測定の様子。撮影するだけで数値化・記録が完了する。

現場スタッフの反応はいかがですか。

測定の時間と手間が軽減されたことで、測定にかかる負担が大幅に軽くなったと喜ぶ声が上がっています。

また、測定結果はスタッフ間で共有できるのはもちろんのこと、ケアマネージャーや利用者の家族にも静止画つきのデータを提供できるようになったことから、「情報共有がしやすくなった」という声もありました。

導入にあたって工夫された点は何ですか。

このシステムを介護サービス事業所に導入した全国初の事例だったこともあり、スタッフが負担なく操作に慣れるよう、他社の製品との比較や試験導入を行いながら、実際の使い勝手についてベンダーと検討を重ね、操作方法や入力画面をできるだけシンプルなものにしました。

業界への周知を目指して

今後はどんな展開を予定していますか。

福祉・介護の領域は、デジタル化によって業務効率化の伸び幅のある業界だと思っています。

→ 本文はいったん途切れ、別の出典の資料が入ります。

(** C4 (as the code behaves): when a socket of an enabled hook closes with
    the retry counter at [n < 5], one reconnect timer is scheduled with delay
    [min(1000 * 2^n, 30000) = 1000 * 2^n <= 16000], announced by a warning
    log stating that delay; at [n >= 5] no timer is scheduled. The counter
    is kept by [onclose] and incremented when the timer fires. Along a run
    in which every attempt fails, starting from counter 0, the scheduled
    delays are exactly 1000, 2000, 4000, 8000, 16000: five automatic
    retries, the 30000 ms cap never reached. *)
Theorem reconnect_schedule :
  (forall id now h, enabled h = true ->
     let h' := onclose id now h in
     retryCount h' = retryCount h /\
     ((retryCount h < 5)%nat ->
        retry_delay (retryCount h) = 1000 * 2 ^ Z.of_nat (retryCount h) /\
        retry_delay (retryCount h) <= 16000 /\
        retryTimeoutRef h' = Some (next_id h) /\
        timers h' = timers h ++ [(next_id h, retry_delay (retryCount h))] /\
        exists e, last (logs (store h')) e =
          mkLogEntry warning ("Connection lost. Retrying in " ++
                              Z_to_string (retry_delay (retryCount h)) ++ "ms...") now) /\
     ((5 <= retryCount h)%nat ->
        retryTimeoutRef h' = retryTimeoutRef h /\ timers h' = timers h)) /\
  (forall t ok now h, retryCount (retry_fire t ok now h) = S (retryCount h)) /\
  (forall k now h, enabled h = true -> wsRef h <> None -> retryCount h = O ->
     fail_rounds k now h = firstn k [1000; 2000; 4000; 8000; 16000]).
Proof.
  split; [|split].
  - intros id now h He. cbv zeta.
    split; [exact (proj1 (proj2 (proj2 (onclose_frame id now h))))|split].
    + intros Hn. destruct (retry_delay_small _ Hn) as [D1 D2].
      destruct (onclose_sched id now h He Hn) as (R1 & R2 & R3).
      split; [exact D1|split; [exact D2|split; [exact R1|split; [exact R2|]]]].
      rewrite R3. exists (mkLogEntry info EmptyString 0). apply addLog_last.
    + intros Hn. exact (onclose_nosched id now h Hn).
  - intros t ok now h. unfold retry_fire.
    exact (proj2 (connect_frame ok now _)).
  - intros k now h He Hw H0. rewrite (fail_rounds_spec k now h He Hw), H0. reflexivity.
Qed.

Lemma reconnect_schedule_witness :
  fail_rounds 3 0 (connect true 0 (hook_with_count 0)) = [1000; 2000; 4000].
Proof.
  exact (proj2 (proj2 reconnect_schedule) 3%nat 0 (connect true 0 (hook_with_count 0))
           eq_refl ltac:(discriminate) eq_refl).
Defined.

(** C4, counterexample to "the delays are 1000, 2000, 4000, 8000, 16000,
    30000 for attempts 0 through 5 and beyond": on a run where every
    attempt fails, from a fresh enabled hook, only five retries are ever
    scheduled, and no delay of 30000 ms occurs. *)
Lemma reconnect_never_30000 :
  fail_rounds 10 0 (connect true 0 (hook_with_count 0)) = [1000; 2000; 4000; 8000; 16000] /\
  ~ In 30000 (fail_rounds 10 0 (connect true 0 (hook_with_count 0))).
Proof.
  assert (E : fail_rounds 10 0 (connect true 0 (hook_with_count 0)) =
              [1000; 2000; 4000; 8000; 16000]) by reflexivity.
  split; [exact E|]. rewrite E. simpl. intuition discriminate.
Qed.

(** C5 (as the code behaves): [disconnect()] cancels the reconnect timer
    recorded in [retryTimeoutRef] and clears that ref; every other pending
    reconnect timer stays scheduled. It closes the socket held in [wsRef] (it
    becomes closing, or stays closed) and drops it, and sets the connected
    flag to false. The retry counter is left as it was. *)
Theorem disconnect_effect (now : Z) (h : Hook) :
  let h' := disconnect now h in
  retryTimeoutRef h' = None /\
  (forall t, retryTimeoutRef h = Some t -> timers h' = remove_timer t (timers h) /\
     forall d, ~ In (t, d) (timers h')) /\
  (retryTimeoutRef h = None -> timers h' = timers h) /\
  (forall t d, In (t, d) (timers h) -> retryTimeoutRef h <> Some t -> In (t, d) (timers h')) /\
  wsRef h' = None /\
  (forall id, wsRef h = Some id -> sock_state id (sockets h) <> None ->
     sock_state id (sockets h') = Some CLOSING \/ sock_state id (sockets h') = Some CLOSED) /\
  isConnected (store h') = false /\
  retryCount h' = retryCount h.
Proof.
  unfold disconnect.
  destruct (retryTimeoutRef h) as [t0|] eqn:Er; destruct (wsRef h) as [id0|] eqn:Ew;
    simpl.
  all: split; [reflexivity|].
  all: split; [intros t Ht; (discriminate || (injection Ht as <-; split;
                 [reflexivity|intros d Hin; apply filter_In in Hin as [_ Hin];
                  simpl in Hin; rewrite Nat.eqb_refl in Hin; discriminate]))|].
  all: split; [intros Ht; (discriminate || reflexivity)|].
  all: split; [intros t d Hin Hne;
               first [ exact Hin
                     | apply filter_In; split; [exact Hin|];
                       destruct (Nat.eqb_spec t t0) as [->|Hd];
                       [contradiction Hne; reflexivity|reflexivity] ]|].
  all: split; [reflexivity|].
  all: split; [|split; reflexivity].
  all: intros id Hid Hs; (discriminate || (injection Hid as <-)).
  all: unfold close_sock; destruct (sock_state id0 (sockets h)) as [[]|] eqn:Es;
         try congruence; rewrite ?sock_state_set, ?Es; simpl; auto.
Qed.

機能回復を目的とした施設は県内にも多数ありますが、デジタル技術を用いて姿勢や歩行を数値化している施設は多くないと聞いています。当グループのように、デジタル技術によって機能訓練業務に集中できることや効果の可視化・数値化は、機能訓練の品質の向上につながり、更には利用者のQOL向上につながると考えます。

業界全体にデジタル化のメリットを横展開し、デジタル技術による業務効率化や効果の可視化により、機能訓練の品質を向上につなげるというサイクルを広めていきたいと思います。

デジタル技術の活用を検討しているほかの事業者様にメッセージをお願いします。

デジタル技術導入における手間やコスト面のハードルはあると思いますが、デジタル技術は必要不可欠な時代になってきました。デジタル化を行うと、業務効率化により本来の業務に集中できることに加え、データを活用することでサービスの質の向上や競争力強化が見込めます。

自社のサービスの中で、デジタル化すべきところとそうでないところを見極め、自社の強みを生かしながら、デジタル化を進めていくことが重要だと考えます。